The death of Zubeen Garg, Assam’s most beloved musical son, was always destined to become more than a personal tragedy. In a region where celebrity, politics and grievance frequently blur, his drowning off Singapore’s Lazarus Island last September was swiftly recast as something more sinister in form of a murder plot and a betrayal. The Assam government’s Special Investigation Team (SIT) obliged the mood, filing a mammoth 12,000-page charge sheet accusing organisers, managers, security staff and Garg’s cousin of criminal conspiracy and murder. Five people now sit in jail following Garg’s death.


Yet the cold, clinical testimony now emerging in a Singapore coroner’s court tells a very different story which is far more banal. According to this, Garg was not pushed, drugged or attacked. He was dangerously drunk on a pleasure yacht with friends and colleagues.


His blood-alcohol level was 333 milligrams per 100 millilitres, more than four times Singapore’s legal driving limit and squarely in the range of severe intoxication, marked by impaired coordination, judgment and reflexes. While he initially wore a life jacket, he later removed it. Offered a second one when he went back into the water, he declined. He swam alone towards Lazarus Island, went limp, floated face-down, and drowned.


Investigators have ruled out any sign of assault. The injuries on his body came from frantic attempts to revive him. Medications for epilepsy and hypertension were found in his blood. The Singapore police, quite clearly, do not suspect foul play. The cause of death, the autopsy concluded, was drowning.


But in Assam, the SIT has built a case premised on murder and conspiracy, even as Singapore’s investigators have found no such thing. One may admire the emotional impulse behind the SIT’s zeal that Garg was a cultural icon, and grief seeks someone to blame. But criminal law is not meant to be an instrument of collective catharsis.


What, then, of those arrested? The evidence so far suggests not villains but bystanders to a catastrophe born of recklessness. Murder requires intent or at least knowledge that death is likely. What emerges from the Singapore inquiry is not intent but misadventure.

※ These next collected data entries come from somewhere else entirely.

(** C36: The memory orders the code asks for do not prevent torn loads.  For any two values
    of two words and an even counter, (1) reordering only the accesses of Store, and (2)
    reordering only those of Load, as the C++ orders allow, there is an interleaving in
    which an iteration of Load accepts the first word of the new value with the second
    word of the old one. *)
Theorem cxx_orders_allow_torn_load {W} (q : Z) (x0 x1 y0 y1 : W) (g : Registers W) :
  Z.even q = true →
  let old := mkMemory q [x0; x1] in
  (∃ w g', reorders cxx_rule (store_program q [y0; y1]) w ∧
    interleaves w (load_program 2) old g g' ∧ load_accepts 2 g' [y0; x1]) ∧
  (∃ r g', reorders cxx_rule (load_program 2) r ∧
    interleaves (store_program q [y0; y1]) r old g g' ∧ load_accepts 2 g' [y0; x1]).
Proof.
  intros He old.
  assert (∀ res : gmap nat W, res !! 0%nat = Some y0 → res !! 1%nat = Some x1 →
    ∀ z, Z.even z = true → load_accepts 2 (mkRegisters z res z) [y0; x1]) as Hacc.
  { intros res H0 H1 z Hz. split; cbn.
    - rewrite Z.eqb_refl. cbn. apply land_1_even in Hz. by rewrite Hz.
    - intros [|[|i]] Hi; [done..|lia]. }
  split.
  - set (s1 := StoreSequence (u64_wrap (q + 1)) : Access W).
    set (s2 := StoreSequence (u64_wrap (q + 2)) : Access W).
    exists [StoreWord 0 y0; s1; StoreWord 1 y1; s2]. eexists. split; [|split].
    + apply (reorders_swap cxx_rule [] s1 (StoreWord 0 y0) [StoreWord 1 y1; s2]); [done|constructor].
    + apply interleaves_writer. do 4 apply interleaves_reader. do 3 apply interleaves_writer. constructor.
    + cbn. apply Hacc; [by rewrite lookup_partial_alter_ne, lookup_partial_alter_eq by done| |done].
      by rewrite lookup_partial_alter_eq.
  - exists [LoadBefore; LoadAfter; LoadWord 0; LoadWord 1]. eexists. split; [|split].
    + apply (reorders_swap cxx_rule [LoadBefore; LoadWord 0] (LoadWord 1) LoadAfter []); [done|].
      apply (reorders_swap cxx_rule [LoadBefore] (LoadWord 0) LoadAfter [LoadWord 1]); [done|constructor].
    + do 2 apply interleaves_reader. do 2 apply interleaves_writer. do 2 apply interleaves_reader.
      do 2 apply interleaves_writer. constructor.
    + cbn. apply Hacc; [by rewrite lookup_partial_alter_ne, lookup_partial_alter_eq by done| |done].
      by rewrite lookup_partial_alter_eq.
Qed.

(** The mid price goes from none to 101: a load that returns a price of 0. *)
Lemma cxx_orders_allow_torn_load_witness :
  let old : Memory Z := mkMemory 0 [0; 0] in
  let g : Registers Z := mkRegisters 0 ∅ 0 in
  (∃ w g', reorders cxx_rule (store_program 0 [1; 101]) w ∧
    interleaves w (load_program 2) old g g' ∧ load_accepts 2 g' [1; 0]) ∧
  (∃ r g', reorders cxx_rule (load_program 2) r ∧
    interleaves (store_program 0 [1; 101]) r old g g' ∧ load_accepts 2 g' [1; 0]).
Proof.
  intros old g. apply (cxx_orders_allow_torn_load 0 0 0 1 101 g). reflexivity.
Defined.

The political afterlife of Garg’s death in Assam has been less dignified. In a state where institutions are often bent by populism, the SIT’s sprawling charge sheet looks less like a careful prosecution and more like an attempt to keep alive a narrative that the facts no longer sustain. The inclusion of family members, bandmates and security staff smacks of dragnet justice.


None of this diminishes Garg’s loss, nor the pain of those who loved him. But grief does not license the invention of crimes. Assam’s authorities should take note. If the final findings confirm what has already been placed on the record, the arrested should not merely be acquitted. They should be released promptly, with apologies. The truth, in this case, seems sobering and far more banal.